DIRECTIONS: Only the number is wanted: how many lines below contain "writer"?

<<<<

(** X16: on a backend whose new containers are empty, a [push] that
    raises has stored no request: the entries and the size of the queue
    are what they were.  When the slot could not be resolved, the
    exception is [ValueError] or, for a mapping or a [Request] only,
    [AttributeError], and the queue is exactly what it was.  When the
    container of the request raised, the slot of the request has its
    queue and its place in the rotation all the same, at the tail when
    it had none, and the queues of the other slots are as they were. *)
Theorem failed_push_stores_nothing (P : platform) (B : backend) (h : heap)
    (self : RoundRobinQueue.t) (request : value) (priority : Z) (e : exn)
    (w : heap * RoundRobinQueue.t) :
  (∀ level, qfactory B level = []) →
  RoundRobinQueue.push P B request priority (h, self) = (Raise e, w) →
  entries w.2 ≡ₚ entries self
  ∧ RoundRobinQueue.__len__ w.2 = RoundRobinQueue.__len__ self
  ∧ match (scheduler_slot P request h).1 with
    | Raise e' =>
        e' = e ∧ w.2 = self
        ∧ (e = ValueError ∨ request_kind h request = true ∧ e = AttributeError)
    | Return slot =>
        refusal B slot (priority, _slot_as_path P slot) request self = Some e
        ∧ RoundRobinQueue._slots w.2
          = match dict_get (RoundRobinQueue.pqueues self) slot with
            | Some _ => RoundRobinQueue._slots self
            | None => RoundRobinQueue._slots self ++ [slot]
            end
        ∧ is_Some (dict_get (RoundRobinQueue.pqueues w.2) slot)
        ∧ ∀ slot', slot' ≠ slot →
            dict_get (RoundRobinQueue.pqueues w.2) slot'
            = dict_get (RoundRobinQueue.pqueues self) slot'
    end.
Proof.
  intros fresh. rewrite rr_push_spec.
  destruct (scheduler_slot P request h) as [[slot|e'] h'] eqn:Hslot; cbn [fst].
  - destruct (refusal B slot _ request self) as [e0|] eqn:Hno; [|done].
    intros [= -> <-]. cbn [snd].
    pose proof (pushed_at_entries_cases B slot (priority, _slot_as_path P slot)
                  request self fresh) as Hperm.
    rewrite Hno in Hperm. simpl in Hperm.
    split_and!; [done|by rewrite !rr_len_entries, Hperm|done|done| |].
    + unfold pushed_at. simpl. rewrite dict_get_set, decide_True by done. eauto.
    + intros slot' Hne. unfold pushed_at. simpl.
      by rewrite dict_get_set, decide_False.
  - intros [= -> <-]. split_and!; [done..|]. by eapply scheduler_slot_raises.
Qed.

Lemma failed_push_stores_nothing_witness :
  let B := picky_backend request_a in
  ∃ w,
    (∀ level, qfactory B level = [])
    ∧ RoundRobinQueue.push sample_platform B request_a 0 (sample_heap, empty_queue)
      = (Raise ValueError, w)
    ∧ entries w.2 ≡ₚ entries empty_queue
    ∧ RoundRobinQueue.__len__ w.2 = 0
    ∧ RoundRobinQueue._slots w.2 = ["a"].
Proof.
  intros B. eexists.
  assert (∀ level, qfactory B level = []) as fresh by done.
  split; [exact fresh|]. split; [by vm_compute|].
  pose proof (failed_push_stores_nothing sample_platform B sample_heap empty_queue
                request_a 0 ValueError _ fresh eq_refl) as (H1 & H2 & H3).
  split; [exact H1|]. split; [exact H2|].
  vm_compute in H3. by destruct H3 as (_ & H3 & _).
Defined.
(** * jiraDynamoDBService: the SQS-to-DynamoDB ingestion handler of [index.js]

    A shallow embedding of [src/index.js] (the batched version of the Lambda
    handler) and the properties of its parser, record builder, batch writer,
    fallback writer and handler.

    Conventions.
    - JavaScript strings are modelled by [string] over ASCII code units; the
      whitespace set of [trim] and the case mapping of [toLowerCase] are the
      ASCII parts of the ECMAScript ones.
    - Plain objects used as dictionaries ([fields], the DynamoDB item) are
      [gmap string _]; a property holding [undefined] is a key bound to
      [VUndefined].
    - Counters are [Z]; array lengths are [nat] and enter counters through
      [Z.of_nat].
    - The store, the clock, the timer and [JSON.parse] are the environment:
      they are fields of the [Runtime] class and every theorem holds for every
      instance. *)

From Stdlib Require Import ZArith Lia List String Ascii DecimalString DecimalN.
From stdpp Require Import base option list strings gmap.
From Equations Require Import Equations.

Set Warnings "-register-all".

(** ** Strings *)

Module JsString.

Definition LF : ascii := "010"%char.

(** The ASCII members of ECMAScript's WhiteSpace and LineTerminator. *)
Definition isWhiteSpace (c : ascii) : bool :=
  match nat_of_ascii c with
  | 9 | 10 | 11 | 12 | 13 | 32 => true
  | _ => false
  end.

Definition isUpper (c : ascii) : bool :=
  (65 <=? nat_of_ascii c) && (nat_of_ascii c <=? 90).

Definition lowerChar (c : ascii) : ascii :=
  if isUpper c then ascii_of_nat (nat_of_ascii c + 32) else c.
(** With a callback that returns and nobody stopping the recognizer, the
    loop delivers the phrases of the indices [n .. 4] and then idles, for
    any number of further turns. *)
Lemma simulation_delivers_the_rest (E : env) :
  (forall t, running_at E t = true) ->
  (forall t, callback_raises E t = false) ->
  forall k n fuel s,
    n + k = max_recognitions -> k <= fuel ->
    exists s',
      simulation_from E fuel n s = (Ok None, s') /\
      text_queue s' = text_queue s ++ map phrase_at (seq n k) /\
      callbacks (io s') =
        callbacks (io s) ++
        (if callback s then map phrase_at (seq n k) else []).
Proof.
  intros Hrun Hcb. induction k as [|k IH]; intros n fuel s Hn Hk.
  - assert (n = max_recognitions) by lia. subst n.
    destruct (idle_loop_idles E fuel s Hrun) as (s' & Hi & Hq & Hc).
    exists s'. split.
    + destruct fuel; cbn; unfold bind at 1, read_running; rewrite Hrun;
        cbn; exact Hi.
    + cbn. destruct (callback s); rewrite !app_nil_r; auto.
  - destruct fuel as [|fuel]; [lia|].
    cbn [simulation_from]. unfold bind at 1, read_running. rewrite Hrun.
    assert (Hlt : (n <? max_recognitions)%nat = true)
      by (apply Nat.ltb_lt; lia).
    rewrite Hlt. cbn [andb]. unfold bind.
    destruct (simulation_turn_delivers E n s Hrun Hcb)
      as (s1 & -> & Hq1 & Hc1 & Hcb1).
    destruct (IH (n + 1) fuel s1) as (s' & -> & Hq & Hc); [lia | lia |].
    exists s'. split; [reflexivity|].
    rewrite Hq, Hc, Hq1, Hc1, Hcb1. cbn [seq map].
    replace (S n) with (n + 1) by lia.
    rewrite <- !app_assoc. split; [reflexivity|].
    destruct (callback s); cbn; rewrite ?app_nil_r; reflexivity.
Qed.

(** The five phrases, when the callback behaves. *)
Lemma simulation_emits_five (E : env) (fuel : nat) (s : SpeechToText) :
  (forall t, running_at E t = true) ->
  (forall t, callback_raises E t = false) ->
  callback s = true ->
  5 <= fuel ->
  let r := _simulation_loop E fuel s in
  fst r = Ok None /\
  text_queue (snd r) =
    text_queue s ++ ["Help me"; "What was that noise"; "Turn on the lights";
                     "Call for help"; "Help me"] /\
  callbacks (io (snd r)) =
    callbacks (io s) ++ ["Help me"; "What was that noise"; "Turn on the lights";
                         "Call for help"; "Help me"].
Proof.
  intros Hrun Hcb Hset Hfuel. cbv zeta. unfold _simulation_loop.
  destruct (simulation_delivers_the_rest E Hrun Hcb 5 0 fuel s eq_refl Hfuel)
    as (s' & -> & Hq & Hc).
  rewrite Hset in Hc. cbn [fst snd]. auto.
Qed.

(** With a callback that raises, every turn puts "Help me" in the queue
    again: after [fuel] turns the queue has grown by [fuel] phrases. *)
Lemma simulation_repeats_first_phrase (E : env) :
  (forall t, running_at E t = true) ->
  (forall t, callback_raises E t = true) ->
  forall fuel s,
    callback s = true ->
    exists s',
      simulation_from E fuel 0 s = (Ok None, s') /\
      text_queue s' = text_queue s ++ repeat "Help me" fuel.
Proof.
  intros Hrun Hcb. induction fuel as [|fuel IH]; intros s Hset.
  - cbn. unfold bind, read_running, ret. rewrite Hrun. cbn.
    exists s. rewrite app_nil_r. auto.
  - cbn [simulation_from]. unfold bind at 1, read_running. rewrite Hrun.
    cbn [andb Nat.ltb Nat.leb max_recognitions]. unfold bind.
    destruct (simulation_turn_repeats E 0 s Hrun Hcb Hset)
      as (s1 & -> & Hq1 & Hset1).
    destruct (IH s1 Hset1) as (s' & -> & Hq).
    exists s'. split; [reflexivity|].
    rewrite Hq, Hq1. rewrite <- app_assoc. reflexivity.
Qed.

(** C7 (fails on the code): the loop is claimed to deliver exactly five
    phrases and nothing after the fifth.  With the callback raising, the
    counter is never advanced: after seven turns the queue holds seven
    phrases, all of them the first one, and the loop is still at it. *)
Theorem simulation_exceeds_five_when_callback_raises :
  let E := Sample.failing_callback in
  let r := _simulation_loop E 7 (Sample.simulated_recognizer E) in
  fst r = Ok None /\
  text_queue (snd r) = repeat "Help me" 7 /\
  callbacks (io (snd r)) = repeat "Help me" 7.
Proof. cbv zeta. vm_compute. repeat split; reflexivity. Qed.

(** *** The microphone candidates *)

Lemma probes_app (l1 l2 : list event) :
  probes (l1 ++ l2) = probes l1 ++ probes l2.
Proof.
  induction l1 as [|e l1 IH]; cbn; [reflexivity|].
  destruct (probe_of e); cbn; rewrite IH; reflexivity.
Qed.

Lemma tried_emit (e : event) (s : SpeechToText) :
  tried (emit e s) =
  tried s ++ match probe_of e with Some i => [i] | None => [] end.
Proof.
  unfold tried, emit; cbn. rewrite probes_app. cbn.
  destruct (probe_of e); reflexivity.
Qed.

Lemma keeps_tried_do (e : event) :
  probe_of e = None -> keeps tried (do_ e).
Proof.
  intros H s. unfold do_, modify. cbn [snd]. rewrite tried_emit, H.
  apply app_nil_r.
Qed.

Lemma keeps_tried_log lvl msg : keeps tried (log lvl msg).
Proof. apply (keeps_tried_do (Log lvl msg)). reflexivity. Qed.

Lemma keeps_tried_attempt (e : event) (ok : bool) (err : exn) :
  probe_of e = None -> keeps tried (attempt e ok err).
Proof.
  intros H. unfold attempt. apply keeps_bind; [apply keeps_tried_do, H|].
  intros _. destruct ok; [apply keeps_ret | apply keeps_raise].
Qed.

Lemma keeps_tried_deliver (E : env) (text : string) :
  keeps tried (deliver E text).
Proof.
  unfold deliver. apply keeps_bind.
  - intros s. unfold modify, queue_put, tried. cbn. rewrite probes_app. cbn.
    apply app_nil_r.
  - intros _. apply keeps_bind; [apply keeps_get|intros s].
    apply keeps_when. apply keeps_bind; [intros x; reflexivity|intros t].
    apply keeps_tried_attempt. reflexivity.
Qed.

Lemma keeps_tried_cycle (E : env) : keeps tried (recognition_cycle E).
Proof.
  unfold recognition_cycle.
  apply keeps_try_except.
  - apply keeps_bind; [intros x; reflexivity|intros t].
    apply keeps_bind; [apply keeps_tried_attempt; reflexivity|intros _].
    apply keeps_bind; [apply keeps_tried_do; reflexivity|intros _].
    destruct (hears E t);
      repeat first [ apply keeps_tried_log | apply keeps_tried_deliver
                   | apply keeps_tried_do; reflexivity | keeps_step ].
  - intros e. apply keeps_bind; [apply keeps_tried_log|intros _].
    apply keeps_tried_do; reflexivity.
Qed.

Lemma safe_cycle (E : env) : safe (recognition_cycle E).
Proof.
  unfold recognition_cycle, log, do_. repeat safe_step.
Qed.

(** The inner loop never raises and never opens a device; while [running]
    stays up it does not come to an end. *)
Lemma recognition_loop_spec (E : env) (fuel : nat) (s : SpeechToText) :
  exists o s',
    recognition_loop E fuel s = (Ok o, s') /\
    tried s' = tried s /\
    ((forall t, running_at E t = true) -> o = None).
Proof.
  revert s. induction fuel as [|fuel IH]; intros s; cbn;
    destruct (running_at E (List.length (io s))) eqn:Hr.
  - exists None, s. auto.
  - exists (Some tt), s. repeat split; auto.
    intros H. rewrite H in Hr. discriminate.
  - unfold bind.
    destruct (safe_Ok (recognition_cycle E) s (safe_cycle E)) as ([] & ->).
    destruct (IH (snd (recognition_cycle E s))) as (o & s' & -> & Ht & Hp).
    exists o, s'. repeat split; auto.
    rewrite Ht. apply keeps_tried_cycle.
  - exists (Some tt), s. repeat split; auto.
    intros H. rewrite H in Hr. discriminate.
Qed.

>>>>

EXERCISE OUTPUT: 2